Houston Health Department begins administering pediatric coronavirus vaccines

A nurse at Nueva Casa De Amigos in Houston administers a Pfizer coronavirus vaccine to a child on Nov. 5. (Shawn Arrajj/Community Impact Newspaper)
A nurse at Nueva Casa De Amigos in Houston administers a Pfizer coronavirus vaccine to a child on Nov. 5. (Shawn Arrajj/Community Impact Newspaper)

A nurse at Nueva Casa De Amigos in Houston administers a Pfizer coronavirus vaccine to a child on Nov. 5. (Shawn Arrajj/Community Impact Newspaper)

The Houston Health Department began offering free coronavirus vaccines to children ages 5-11 on Nov. 5 at vaccination sites across the city.

The move came three days after the U.S. Centers for Disease Control and Prevention gave the go-ahead for the use of the Pfizer COVID-19 vaccine for children in that age group. The CDC approval was based on an evaluation of clinical trial data by the U.S. Food and Drug Administration that found the Pfizer vaccine was safe and effective for those children.

“This is another huge milestone in the fight to save more lives from this deadly virus and overcome the pandemic,” said Dr. David Persse, Houston's chief medical officer, in a statement. “While children generally recover from COVID-19, some get sick enough to require hospitalization and suffer long-term health consequences. By reducing COVID-19 cases among children, there will be fewer disruptions to in-person learning and increased protection for the community.”

Data show the vaccine is over 90 percent effective at preventing COVID-19 in children ages 5-11, according to a Nov. 4 news release from the city of Houston. Pfizer’s pediatric COVID-19 vaccine is one-third the dose as the adult dosage. They are administered in two shots that must be at least three weeks apart, according to the release.

After getting a COVID-19 vaccine, children may have side effects such as a sore arm, headache and fatigue, officials said.

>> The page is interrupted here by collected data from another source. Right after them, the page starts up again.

(** * go_blog: the Markdown post pipeline

    The repository holds the program twice: [server.go], and a second
    [package main] file ([unnamed/part_000]) that differs from it in
    [PostData], which has a [Date] there, and in [PostHandler], which
    there tells a failed read from a failed parse.  Both are embedded
    here, each in a module of its own ([Server] and [Part000]); what they
    share word for word ([FileReader.Read] and [loadMarkdownPosts]) is
    embedded once.

    The program is glue around the operating system and four libraries
    (gin, goldmark, yaml.v2, adrg/frontmatter).  The file system is a tree
    of nodes, the text-level behaviour of the libraries is a record of
    functions ([Libs]), and every call the program's own code makes to the
    operating system or to a library is written to a trace, so that "is
    read", "is decoded" and "is rendered" are statements about the trace. *)

From Stdlib Require Import String Ascii List ZArith Lia Bool.
Import ListNotations.
Open Scope list_scope.
Open Scope string_scope.

(** ** Go's [strings] package, as far as the program uses it *)

Module strings.

(** The one-byte string "\n". *)
Definition nl : string := String (ascii_of_nat 10) "".

(** [strings.CutPrefix]: [s] without the leading [prefix]. *)
Fixpoint CutPrefix (s prefix : string) {struct prefix} : option string :=
  match prefix with
  | EmptyString => Some s
  | String p prefix' =>
      match s with
      | EmptyString => None
      | String c s' => if Ascii.eqb c p then CutPrefix s' prefix' else None
      end
  end.

Definition HasPrefix (s prefix : string) : bool :=
  match CutPrefix s prefix with Some _ => true | None => false end.

(** [strings.HasSuffix]: [suffix] is one of the tails of [s]. *)
Fixpoint HasSuffix (s suffix : string) : bool :=
  String.eqb s suffix ||
  match s with
  | EmptyString => false
  | String _ s' => HasSuffix s' suffix
  end.

(** [strings.Cut]: the text before and after the first instance of [sep]
    (what [strings.Index] finds), or [None] when [sep] does not occur. *)
Fixpoint Cut (s sep : string) : option (string * string) :=
  match CutPrefix s sep with
  | Some after => Some (EmptyString, after)
  | None =>
      match s with
      | EmptyString => None
      | String c s' =>
          match Cut s' sep with
          | Some (before, after) => Some (String c before, after)
          | None => None
          end
      end
  end.

(** [strings.SplitN(s, sep, n)] for a non-empty [sep] and [n >= 0]: at most
    [n] pieces, the last one the unsplit remainder. *)
Fixpoint SplitN (s sep : string) (n : nat) : list string :=
  match n with
  | 0 => []
  | 1 => [s]
  | S n' =>
      match Cut s sep with
      | Some (before, after) => before :: SplitN after sep n'
      | None => [s]
      end
  end.

(** [strings.Split(s, sep)] for a one-byte separator. *)
Fixpoint Split1 (s : string) (sep : ascii) : list string :=
  match s with
  | EmptyString => [EmptyString]
  | String c s' =>
      if Ascii.eqb c sep then EmptyString :: Split1 s' sep
      else match Split1 s' sep with
           | piece :: rest => String c piece :: rest
           | [] => [String c EmptyString]
           end
  end.

(** [strings.Join]. *)
Fixpoint Join (elems : list string) (sep : string) : string :=
  match elems with
  | [] => EmptyString
  | [e] => e
  | e :: rest => e ++ sep ++ Join rest sep
  end.

End strings.

(** The lines of a document, and the front-matter sentinel: a line that
    holds three hyphens and nothing else. *)
Definition Lines (doc : string) : list string :=
  strings.Split1 doc (ascii_of_nat 10).

Definition delimiter : string := "---".

Definition delimiter_lines (doc : string) : nat :=
  count_occ string_dec (Lines doc) delimiter.

(** ** Errors

    Go's [error] values as the program can meet them: the two sentinels of
    [path/filepath], the [*fs.PathError] of a failed system call, the
    [*yaml.TypeError] of a block whose values do not fit the struct, and
    any other error value a library returns, given by its dynamic type and
    its [Error()] text. *)

Inductive Errno : Type := ENOENT | EACCES | ENOTDIR | EISDIR | EIO.

Inductive error : Type :=
| SkipDir
| SkipAll
| PathError (Op Path : string) (Err : Errno)
| TypeError (Errors : list string)
| LibError (typ msg : string).

Definition Errno_Error (e : Errno) : string :=
  match e with
  | ENOENT => "no such file or directory"
  | EACCES => "permission denied"
  | ENOTDIR => "not a directory"
  | EISDIR => "is a directory"
  | EIO => "input/output error"
  end.

(** [err.Error()]. *)
Definition Error (e : error) : string :=
  match e with
  | SkipDir => "skip this directory"
  | SkipAll => "skip everything and stop the walk"
  | PathError op path err => op ++ " " ++ path ++ ": " ++ Errno_Error err
  | TypeError errs =>
      "yaml: unmarshal errors:" ++ strings.nl ++ "  " ++
      strings.Join errs (strings.nl ++ "  ")
  | LibError _ msg => msg
  end.

(** [reflect.TypeOf(err).String()]. *)
Definition TypeOf (e : error) : string :=
  match e with
  | SkipDir | SkipAll => "*errors.errorString"
  | PathError _ _ _ => "*fs.PathError"
  | TypeError _ => "*yaml.TypeError"
  | LibError typ _ => typ
  end.

Definition is_SkipDir (e : error) : bool :=
  match e with SkipDir => true | _ => false end.

Definition is_SkipAll (e : error) : bool :=
  match e with SkipAll => true | _ => false end.

(** ** The file system

    A tree, seen from the working directory of the process.  A regular file
    holds the errno that opening it raises, if any, and its bytes or the
    errno that reading it raises; a directory holds its entries in the order
    [readDirNames] returns them (sorted by name), and the errno that listing
    it raises, if any; the third kind of node is an entry whose [lstat]
    fails.  Symbolic links are not modelled. *)

#[local] Set Warnings "-register-all".

Inductive Node : Type :=
| RegularFile (denied : option Errno) (data : Errno + string)
| Directory (unlistable : option Errno) (entries : list (string * Node))
| Unstatable (err : Errno).

Definition is_directory (n : Node) : bool :=
  match n with Directory _ _ => true | _ => false end.

Fixpoint lookup_entry (name : string) (entries : list (string * Node)) : option Node :=
  match entries with
  | [] => None
  | (k, n) :: rest => if String.eqb k name then Some n else lookup_entry name rest
  end.

(** Path resolution as the kernel does it, one component at a time:
    [above] is the chain of directories from the current one up to the
    working directory, nearest first. *)
Fixpoint resolve (above : list Node) (cur : Node) (components : list string)
  : Errno + Node :=
  match components with
  | [] => inr cur
  | c :: rest =>
      match cur with
      | Directory _ entries =>
          if String.eqb c "" || String.eqb c "." then resolve above cur rest
          else if String.eqb c ".." then
            match above with
            | [] => resolve [] cur rest
            | parent :: above' => resolve above' parent rest
            end
          else
            match lookup_entry c entries with
            | Some child => resolve (cur :: above) child rest
            | None => inl ENOENT
            end
      | RegularFile _ _ => inl ENOTDIR
      | Unstatable err => inl err
      end
  end.

Definition namei (cwd : Node) (path : string) : Errno + Node :=
  resolve [] cwd (strings.Split1 path "/"%char).

(** ** The trace of calls that leave the program *)

(** A [goldmark.Markdown] value is what [goldmark.New] was given. *)
Inductive Extension : Type :=
| GFM
| Highlighting (style : string).

Record Markdown : Type := New {
  AutoHeadingID : bool;
  Extensions : list Extension
}.

Inductive Event : Type :=
| os_Open (name : string)
| io_ReadAll (name : string)
| os_ReadFile (name : string)
| filepath_Walk (root : string)
| yaml_Unmarshal (block : string)
| frontmatter_Parse (doc : string)
| Markdown_Convert (md : Markdown) (source : string).

(** A computation returns its value and the calls it made, oldest first. *)
Definition M (A : Type) : Type := (A * list Event)%type.

Definition ret {A : Type} (a : A) : M A := (a, []).

Definition bind {A B : Type} (m : M A) (f : A -> M B) : M B :=
  let (a, t1) := m in
  let (b, t2) := f a in
  (b, (t1 ++ t2)%list).

Definition call {A : Type} (e : Event) (a : A) : M A := (a, [e]).

Definition value {A : Type} (m : M A) : A := fst m.
Definition trace {A : Type} (m : M A) : list Event := snd m.

Declare Scope go_scope.
Delimit Scope go_scope with go.
Notation "x <- m ;; k" := (bind m (fun x => k))
  (at level 61, m at next level, right associativity) : go_scope.
Notation "' p <- m ;; k" := (bind m (fun p => k))
  (at level 61, p pattern, m at next level, right associativity) : go_scope.
Open Scope go_scope.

One site providing pediatric vaccines on Nov. 5 was Nueva Casa De Amigos on Main Street in Houston, where parents were bringing their children throughout the morning. Mother Roselynn Ruth, who works with the city's health department, brought her six-year-old in to be vaccinated. She said doing so brought a sense of relief.

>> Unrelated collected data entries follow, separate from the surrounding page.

Lemma Handler_range_spec now port ips : forall ph hs,
  ph !! port = Some hs ->
  exists res hs' lg,
    Handler_range now port ips ph = (res, <[port := hs']> ph, lg) /\
    (forall ip h, hs' !! ip = Some h -> hs !! ip = Some h) /\
    (forall ip h, hs !! ip = Some h -> (alive now h).1 = true -> hs' !! ip = Some h) /\
    match res with
    | Some hd =>
        exists ip h, ip ∈ ips /\ hs !! ip = Some h /\
                     (alive now h).1 = true /\ hd = handler h
    | None => forall ip, ip ∈ ips -> hs' !! ip = None
    end.
Proof.
  induction ips as [|ip ips IH]; intros ph hs Hph.
  - exists None, hs, []. rewrite insert_id by done. repeat split; auto.
    intros ip Hin. by apply elem_of_nil in Hin.
  - rewrite Handler_range_cons, Hph.
    destruct (hs !! ip) as [h|] eqn:Hip.
    + destruct (alive now h).1 eqn:Ha.
      * rewrite alive_true_same by done.
        exists (Some (handler h)), hs, []. rewrite (insert_id hs ip h) by done.
        repeat split; auto. exists ip, h. repeat split; auto. left.
      * destruct (IH (<[port := delete ip hs]> ph) (delete ip hs))
          as (res & hs' & lg & -> & Hsub & Hkeep & Hres).
        { apply lookup_insert_eq. }
        rewrite insert_insert_eq. eexists res, hs', _. split; [reflexivity|].
        split; [|split].
        -- intros ip' h' Hl. apply Hsub in Hl.
           apply lookup_delete_Some in Hl. tauto.
        -- intros ip' h' Hl Hal. apply Hkeep; [|done].
           apply lookup_delete_Some. split; [|done]. congruence.
        -- destruct res as [hd|].
           ++ destruct Hres as (ip' & h' & Hin & Hl & Hal & ->).
              apply lookup_delete_Some in Hl as [? Hl].
              exists ip', h'. repeat split; auto. by right.
           ++ intros ip' [Heq|Hin]%elem_of_cons; [subst ip'|by apply Hres].
              destruct (hs' !! ip) as [h'|] eqn:E; [|done].
              apply Hsub in E. by rewrite lookup_delete_eq in E.
    + destruct (IH ph hs Hph) as (res & hs' & lg & -> & Hsub & Hkeep & Hres).
      exists res, hs', lg. repeat split; auto.
      destruct res as [hd|].
      * destruct Hres as (ip' & h' & Hin & Hl & Hal & ->).
        exists ip', h'. repeat split; auto. by right.
      * intros ip' [Heq|Hin]%elem_of_cons; [subst ip'|by apply Hres].
        destruct (hs' !! ip) as [h'|] eqn:E; [|done].
        apply Hsub in E. congruence.
Qed.

Lemma elem_of_keys {V} (m : gmap string V) k : k ∈ keys m <-> is_Some (m !! k).
Proof.
  unfold keys. rewrite list_elem_of_fmap. split.
  - intros ([k' v] & -> & Hin). apply elem_of_map_to_list in Hin. eauto.
  - intros [v Hv]. exists (k, v). split; [done|]. by apply elem_of_map_to_list.
Qed.

Lemma elem_of_visit (ρ : range_order) l k : k ∈ ρ l <-> k ∈ l.
Proof. by rewrite (visit_perm ρ l). Qed.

"I get emails every day from his school about somebody being positive," she said. "I would just really be devastated if we had to have him be hospitalized."

Appointments can be scheduled at www.houstonhealth.org or by calling 832-393-4220. However, appointments are not required at city sites.

A list of HHD vaccination sites—health centers, multiservice centers and pop-up sites, which can include schools—can be found here.

The sites do not require insurance, according to the Nov. 4 release, and children cannot be vaccinated without parent consent. In the coming days, officials said they expect vaccines to be rolled out to pediatric healthcare providers, pharmacies and Federally Qualified Health Centers.

As of Nov. 7, 64.6% of Harris County residents received one dose of the coronavirus vaccine, while 56.2% had been fully vaccinated. With case counts declining, Harris County downgraded its coronavirus threat level on Nov. 3 to orange.